Dataset entries:
==*==
Lemma limit_step_ok strict s s' : limits_ok strict s → limit_step strict s s' → limits_ok strict s'.
Proof.
  intros Hs Hstep. destruct Hstep as [s d Hd|s client lease now r st Ht E|s client id limits now r st Ht E|s k l1 l2 f Hl].
  - destruct Hs as [Kc Kp Kk Kh Km]. split; cbn.
    + lia.
    + intros k Hk. unfold counter. destruct (find (elapse d (sy_redis s)) k) eqn:E; [|done].
      apply find_elapse in E. specialize (Kp k Hk). unfold counter in Kp. by rewrite E in Kp.
    + done.
    + intros Hst k Hk. specialize (Kh Hst k Hk).
      destruct (decide (occurrences k (sy_held s) = 0)) as [->|Hn].
      * specialize (Kp k Hk). unfold counter in *. destruct (find (elapse _ _) k) eqn:E; [|done].
        apply find_elapse in E. by rewrite E in Kp.
      * destruct (Hd Hst k (occurrences_elem _ _ Hn)) as [e He]. unfold counter in *.
        rewrite He. apply find_elapse in He. by rewrite He in Kh.
    + intros rk m Hm. by apply minute_ok_elapse, Km.
  - unfold Acquire in E. eapply admit_ok; [done| | |done|exact E]; [done|].
    eapply rpm_minute_key; [done|apply Hs].
  - destruct (AcquireTenant_cases client id limits now (sy_redis s)) as [E'|(r' & E' & Er)]; rewrite E in *.
    + injection E' as -> ->. destruct Hs. by split.
    + cbn in *. subst r. eapply admit_ok in E'; [|done|done|by eapply tenant_rpm_minute_key; [|apply Hs]|done].
      by destruct r' as [[]|[]].
  - destruct Hs as [Kc Kp Kk Kh Km]. pose proof (run_release_spec f k (sy_redis s)) as H. cbn zeta in H.
    set (st := run_release f (Some k) (sy_redis s)) in *. destruct H as ([Hclock Hfind] & Hc & Hpos).
    assert (is_concurrency k = true) as Hkc by (apply Kk; rewrite Hl; set_solver).
    assert (∀ k', k' ≠ k → find st k' = find (sy_redis s) k') as Hfind' by (intros; apply Hfind; set_solver).
    assert (∀ k', k' ≠ k → counter st k' = counter (sy_redis s) k') as Hcnt
      by (intros k' Hk'; unfold counter; by rewrite Hfind').
    rewrite Hl in *. split; cbn [sy_redis sy_held sy_admitted].
    + lia.
    + intros k' Hk'. destruct (decide (k' = k)) as [->|Hn]; [by apply Hpos, Kp|rewrite Hcnt; auto].
    + intros k' Hin. apply Kk. set_solver.
    + intros Hst k' Hk'. specialize (Kh Hst k' Hk'). rewrite occurrences_split in Kh.
      case_decide as Hd; [subst; lia|]. rewrite Hcnt by congruence. lia.
    + intros rk m Hm. eapply minute_ok_same; [done| |by apply Km]. apply Hfind'.
      destruct Hm as (? & ? & _). congruence.
Qed.

Lemma limits_reachable_ok strict s : limits_reachable strict s → limits_ok strict s.
Proof.
  induction 1 as [now Hnow|]; [|by eapply limit_step_ok]. split; try done.
  - by intros k Hin%elem_of_nil.
  - intros rk m _. right. left. done.
Qed.

(** ** The properties *)

Lemma WithDefaults_max l : lim_MaxConcurrency (WithDefaults l) = lim_MaxConcurrency l.
Proof. unfold WithDefaults. by destruct (bool_decide _). Qed.

Section claims.
  Context (strict : bool) (s : limits_sys) (client : option fault) (now : time).

(** C25 The concurrency ceiling: for an account whose degrade policy is not
    fail_open, as long as no concurrency key expires while a request holds it and
    every gateway's clock is within 30 s of Redis's, an admission is always
    counted, and under a positive limit it leaves at most that many requests of
    the account in flight -- with any number of gateways, any interleaving, lost
    calls and lost replies included.  (Under fail_open a request is admitted
    uncounted when the call to Redis fails; for that policy no ceiling is claimed,
    and such requests are not among those counted here.) *)
Theorem account_concurrency_bounded lease h st :
  limits_reachable true s → on_time now (sy_redis s) →
  Acquire client lease now (sy_redis s) = (Ok h, st) →
  lim_DegradePolicy (WithDefaults (ls_Limits lease)) ≠ DegradeFailOpen →
  h = Some (concurrency_key (ls_AccountID lease)) ∧
  (0 < lim_MaxConcurrency (ls_Limits lease) →
   occurrences (concurrency_key (ls_AccountID lease)) (concurrency_key (ls_AccountID lease) :: sy_held s)
   <= lim_MaxConcurrency (ls_Limits lease)).
Proof.
  intros Hr Ht E Hclosed. pose proof (limits_reachable_ok _ _ Hr) as Hok. unfold Acquire in E.
  pose proof (acquireKeys_spec client (concurrency_key (ls_AccountID lease)) (rpm_key (ls_AccountID lease) now)
    (lim_MaxConcurrency (WithDefaults (ls_Limits lease))) (lim_RPM (WithDefaults (ls_Limits lease)))
    (bool_decide (lim_DegradePolicy (WithDefaults (ls_Limits lease)) = DegradeFailOpen)) (sy_redis s)) as H.
  rewrite E in H. destruct H as (_ & _ & _ & Hsome & Hnone); [done|by apply (lk_pos _ _ Hok)|].
  destruct h as [k|]; [|specialize (Hnone eq_refl); by rewrite bool_decide_eq_false_2 in Hnone].
  destruct (Hsome k eq_refl) as (-> & Hcnt & Hmax & _). split; [done|]. intros Hpos.
  rewrite occurrences_cons, decide_True by done.
  pose proof (lk_held _ _ Hok eq_refl (concurrency_key (ls_AccountID lease)) eq_refl) as Hheld.
  rewrite WithDefaults_max in Hmax. specialize (Hmax Hpos). lia.
Qed.
(* ===== verification/Snapshot.v ===== *)
(** * Snapshots

    internal/snapshot/redis.go: control publishes the accounts of a bucket as a
    new version under an epoch it must own; a gateway loads the active version
    with four separate reads and keeps the last good one.

    encoding/json stays a [Codec]: the theorems ask of it only that the entries
    at hand survive the trip. *)

From S2P Require Import Prelude Sha256 Decimal Contracts Numeric Db Redis.

Open Scope Z_scope.

(** json.Marshal fails on some values (an invalid [Decimal]), json.Unmarshal on
    some texts. *)
Class Codec (A : Type) := {
  marshal : A → option string;
  unmarshal : string → option A
}.

Definition survives {A} `{Codec A} (a : A) : Prop := ∃ s, marshal a = Some s ∧ unmarshal s = Some a.

(** ** Keys *)

Definition GraceTTL : duration := 60 * second.
Definition DataTTL : duration := 120 * second.
Definition BucketRegistryKey : string := "snap:bucket_registry".
Definition bucketsKey : string := "snap:buckets".

Definition BucketID (platform group : string) : string :=
  str_take 16 (sha256_hex (platform +:+ chr 0 +:+ group)).

Definition activeKey (bucket : string) : string := "snap:active:" +:+ bucket.
Definition versionKey (bucket : string) : string := "snap:ver:" +:+ bucket.
Definition epochKey (bucket : string) : string := "snap:epoch:" +:+ bucket.
Definition retiredKey (bucket : string) : string := "snap:retired:" +:+ bucket.
Definition dataKey (bucket version : string) : string := "snap:data:" +:+ bucket +:+ ":" +:+ version.

Record Entry := MkEntry {
  en_Platform : string;
  en_Group : string;
  en_BucketID : string;
  en_Version : Z;
  en_Epoch : Z;
  en_Account : Account
}.

(** ** Publishing *)

Definition reply_text (v : rvalue) : string :=
  match v with RInt z => format_int z | RStr s => s | _ => "" end.

(** [current and tonumber(current) ~= expected or not current and expected ~= 0]. *)
Definition epoch_moved (current : option rvalue) (expected : Z) : bool :=
  match current with
  | Some (RInt e) => negb (e =? expected)
  | Some _ => true
  | None => negb (expected =? 0)
  end.

Fixpoint hset_all (key : string) (fields : list (string * string)) : R unit :=
  match fields with
  | [] => mret tt
  | (field, value) :: rest => _ ← HSET key field value; hset_all key rest
  end.

(** The replaced version, if any, stays readable for the grace period. *)
Definition retire_script (bucket : string) (graceUntil : Z) (old : option rvalue) : R unit :=
  match old with
  | None => mret tt
  | Some old =>
      _ ← ZADD (retiredKey bucket) graceUntil (reply_text old);
      _ ← EXPIRE (retiredKey bucket) (GraceTTL / second);
      _ ← EXPIRE (dataKey bucket (reply_text old)) (GraceTTL / second);
      mret tt
  end.

Definition publish_script (bucket ident : string) (expected next graceUntil : Z)
    (fields : list (string * string)) : R Z :=
  current ← GET (epochKey bucket);
  if epoch_moved current expected then raise (ScriptError "STALE_EPOCH")
  else
  old ← GET (activeKey bucket);
  version ← INCR (versionKey bucket);
  let data := dataKey bucket (format_int version) in
  _ ← DEL data;
  _ ← HSET data "__version" (format_int version);
  _ ← hset_all data fields;
  _ ← EXPIRE data (DataTTL / second);
  _ ← SET (activeKey bucket) (RInt version) None;
  _ ← SADD bucketsKey bucket;
  _ ← HSET BucketRegistryKey bucket ident;
  _ ← SET (epochKey bucket) (RInt next) None;
  _ ← retire_script bucket graceUntil old;
  mret version.

Inductive snapshot_error :=
| ErrStaleEpoch
| ErrNilClient
| ErrNegativeEpoch
| ErrForeignAccount (id : string)
| ErrMarshal
| ErrRedis (e : redis_error)
| ErrNoActive
| ErrInvalidVersion
| ErrInvalidEpoch
| ErrExpired
| ErrVersionMismatch
| ErrDecode (id : string)
| ErrEnvelope (id : string)
| ErrRegistry (bucket : string).

Section codec.
  Context `{Codec Entry, Codec (list string)}.

Definition entry_of (platform group : string) (epoch : Z) (account : Account) : Entry :=
  {| en_Platform := platform; en_Group := group; en_BucketID := BucketID platform group;
     en_Version := 0; en_Epoch := epoch; en_Account := account |}.

(** The field and value arguments of the script. *)
Fixpoint publish_fields (platform group : string) (epoch : Z) (accounts : list Account)
    : result snapshot_error (list (string * string)) :=
  match accounts with
  | [] => Ok []
  | account :: rest =>
      if negb (String.eqb (acc_Platform account) platform) || negb (String.eqb (acc_Group account) group)
      then Err (ErrForeignAccount (acc_ID account))
      else match marshal (entry_of platform group epoch account) with
           | None => Err ErrMarshal
           | Some value =>
               fields ← publish_fields platform group epoch rest;
               Ok ((acc_ID account, value) :: fields)
           end
  end.

(** [client] is [None] for a nil client, [graceUntil] is
    time.Now().Add(GraceTTL).UnixMilli(). *)
Definition Publish (client : option fault) (platform group : string) (expectedEpoch : Z)
    (accounts : list Account) (graceUntil : Z) (st : redis) : result snapshot_error Z * redis :=
  match client with
  | None => (Err ErrNilClient, st)
  | Some f =>
      if expectedEpoch <? 0 then (Err ErrNegativeEpoch, st)
      else
        let next := wrap64 (expectedEpoch + 1) in
        match marshal [platform; group] with
        | None => (Err ErrMarshal, st)
        | Some ident =>
            match publish_fields platform group next accounts with
            | Err e => (Err e, st)
            | Ok fields =>
                match call f (publish_script (BucketID platform group) ident expectedEpoch next
                                graceUntil fields) st with
                | (Ok version, st') => (Ok version, st')
                | (Err (ScriptError _), st') => (Err ErrStaleEpoch, st')
                | (Err e, st') => (Err (ErrRedis e), st')
                end
            end
        end
  end.

(** ** The registry of buckets *)

Definition registered (bucket raw : string) : result snapshot_error (string * string) :=
  match unmarshal raw with
  | Some [platform; group] =>
      if String.eqb platform "" || String.eqb group ""
         || negb (String.eqb (BucketID platform group) bucket)
      then Err (ErrRegistry bucket) else Ok (platform, group)
  | _ => Err (ErrRegistry bucket)
  end.

Fixpoint registered_all (values : list (string * string)) : result snapshot_error (list (string * string)) :=
  match values with
  | [] => Ok []
  | (bucket, raw) :: rest =>
      b ← registered bucket raw;
      bs ← registered_all rest;
      Ok (b :: bs)
  end.

(** sort.Slice by platform, then group. *)
Definition bucket_le (a b : string * string) : Prop :=
  (a.1 ≠ b.1 ∧ String.le a.1 b.1) ∨ (a.1 = b.1 ∧ String.le a.2 b.2).
#[export] Instance bucket_le_dec : RelDecision bucket_le.
Proof. intros a b. unfold bucket_le. apply _. Defined.

Definition RegisteredBuckets (client : option fault) (st : redis)
    : result snapshot_error (list (string * string)) :=
  match client with
  | None => Err ErrNilClient
  | Some f =>
      match (call f (HGETALL BucketRegistryKey) st).1 with
      | Err e => Err (ErrRedis e)
      | Ok values =>
          buckets ← registered_all (map_to_list values);
          Ok (merge_sort bucket_le buckets)
      end
  end.

Definition remove_bucket_script (bucket : string) : R Z :=
  _ ← SREM bucketsKey bucket;
  _ ← HDEL BucketRegistryKey bucket;
  mret 1.

Definition RemoveRegisteredBucket (client : option fault) (platform group : string) (st : redis)
    : result snapshot_error unit * redis :=
  match client with
  | None => (Err ErrNilClient, st)
  | Some f =>
      match call f (remove_bucket_script (BucketID platform group)) st with
      | (Ok _, st') => (Ok tt, st')
      | (Err e, st') => (Err (ErrRedis e), st')
      end
  end.

(** ** Loading *)

Record Snapshot := MkSnapshot {
  sn_Platform : string;
  sn_Group : string;
  sn_BucketID : string;
  sn_Version : Z;
  sn_Epoch : Z;
  sn_ValidUntil : time;
  sn_Accounts : list Account
}.

(** strconv.ParseInt of a GET reply; a missing key is an error of the client. *)
Definition parse_reply (reply : result redis_error (option rvalue)) (missing bad : snapshot_error)
    : result snapshot_error Z :=
  match reply with
  | Err e => Err (ErrRedis e)
  | Ok None => Err missing
  | Ok (Some (RInt z)) => Ok z
  | Ok (Some v) => let '(z, ok) := parse_int (reply_text v) in if ok : bool then Ok z else Err bad
  end.

Definition load_entry (platform group : string) (version epoch : Z) (id raw : string)
    : result snapshot_error Account :=
  match unmarshal raw with
  | None => Err (ErrDecode id)
  | Some entry =>
      if negb (String.eqb (en_BucketID entry) (BucketID platform group))
         || (negb (en_Version entry =? 0) && negb (en_Version entry =? version))
         || negb (en_Epoch entry =? epoch) || negb (String.eqb (en_Platform entry) platform)
         || negb (String.eqb (en_Group entry) group)
         || negb (String.eqb (acc_ID (en_Account entry)) id)
      then Err (ErrEnvelope id) else Ok (en_Account entry)
  end.

Fixpoint load_entries (platform group : string) (version epoch : Z) (values : list (string * string))
    : result snapshot_error (list Account) :=
  match values with
  | [] => Ok []
  | (id, raw) :: rest =>
      a ← load_entry platform group version epoch id raw;
      accounts ← load_entries platform group version epoch rest;
      Ok (a :: accounts)
  end.

(** [Loader.Load]: the four replies come from four moments, [s1] to [s4], and
    other clients may write in between; [f1] to [f4] are the faults of the calls. *)
Definition Load (connected : bool) (platform group : string) (now : time) (f1 f2 f3 f4 : fault) (s1 s2 s3 s4 : redis)
    : result snapshot_error Snapshot :=
  if negb connected then Err ErrNilClient
  else
  let bucket := BucketID platform group in
  version ← parse_reply (call f1 (GET (activeKey bucket)) s1).1 ErrNoActive ErrInvalidVersion;
  if version <=? 0 then Err ErrInvalidVersion
  else
  epoch ← parse_reply (call f2 (GET (epochKey bucket)) s2).1 ErrInvalidEpoch ErrInvalidEpoch;
  let data := dataKey bucket (format_int version) in
  match (call f3 (HGETALL data) s3).1 with
  | Err e => Err (ErrRedis e)
  | Ok values =>
      match (call f4 (TTL data) s4).1 with
      | Err e => Err (ErrRedis e)
      | Ok ttl =>
          if ttl <=? 0 then Err ErrExpired
          else if negb (bool_decide (values !! "__version"%string = Some (format_int version)))
          then Err ErrVersionMismatch
          else
          accounts ← load_entries platform group version epoch
            (map_to_list (delete "__version"%string values));
          Ok {| sn_Platform := platform; sn_Group := group; sn_BucketID := bucket;
                sn_Version := version; sn_Epoch := epoch; sn_ValidUntil := now + ttl * second;
                sn_Accounts := accounts |}
      end
  end.

(** ** Store *)

Definition Store : Type := gmap string Snapshot.

Definition store_key (platform group : string) : string := platform +:+ chr 0 +:+ group.

Definition Refresh (platform group : string) (loaded : result snapshot_error Snapshot) (s : Store)
    : result snapshot_error unit * Store :=
  match loaded with
  | Err e => (Err e, s)
  | Ok next => (Ok tt, <[store_key platform group := next]> s)
  end.

Definition Current (platform group : string) (s : Store) : option Snapshot :=
  s !! store_key platform group.

Definition CurrentFreshAt (platform group : string) (now : time) (s : Store) : option Snapshot :=
  match Current platform group s with
  | Some current =>
      if is_zero_time (sn_ValidUntil current) || negb (after (sn_ValidUntil current) now)
      then None else Some current
  | None => None
  end.
End codec.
==*==
From the opening line of the data above, please print each line as written up to and including the line that contains "by destruct r' as [[]|[]].", and nothing more.

Lemma limit_step_ok strict s s' : limits_ok strict s → limit_step strict s s' → limits_ok strict s'.
Proof.
  intros Hs Hstep. destruct Hstep as [s d Hd|s client lease now r st Ht E|s client id limits now r st Ht E|s k l1 l2 f Hl].
  - destruct Hs as [Kc Kp Kk Kh Km]. split; cbn.
    + lia.
    + intros k Hk. unfold counter. destruct (find (elapse d (sy_redis s)) k) eqn:E; [|done].
      apply find_elapse in E. specialize (Kp k Hk). unfold counter in Kp. by rewrite E in Kp.
    + done.
    + intros Hst k Hk. specialize (Kh Hst k Hk).
      destruct (decide (occurrences k (sy_held s) = 0)) as [->|Hn].
      * specialize (Kp k Hk). unfold counter in *. destruct (find (elapse _ _) k) eqn:E; [|done].
        apply find_elapse in E. by rewrite E in Kp.
      * destruct (Hd Hst k (occurrences_elem _ _ Hn)) as [e He]. unfold counter in *.
        rewrite He. apply find_elapse in He. by rewrite He in Kh.
    + intros rk m Hm. by apply minute_ok_elapse, Km.
  - unfold Acquire in E. eapply admit_ok; [done| | |done|exact E]; [done|].
    eapply rpm_minute_key; [done|apply Hs].
  - destruct (AcquireTenant_cases client id limits now (sy_redis s)) as [E'|(r' & E' & Er)]; rewrite E in *.
    + injection E' as -> ->. destruct Hs. by split.
    + cbn in *. subst r. eapply admit_ok in E'; [|done|done|by eapply tenant_rpm_minute_key; [|apply Hs]|done].
      by destruct r' as [[]|[]].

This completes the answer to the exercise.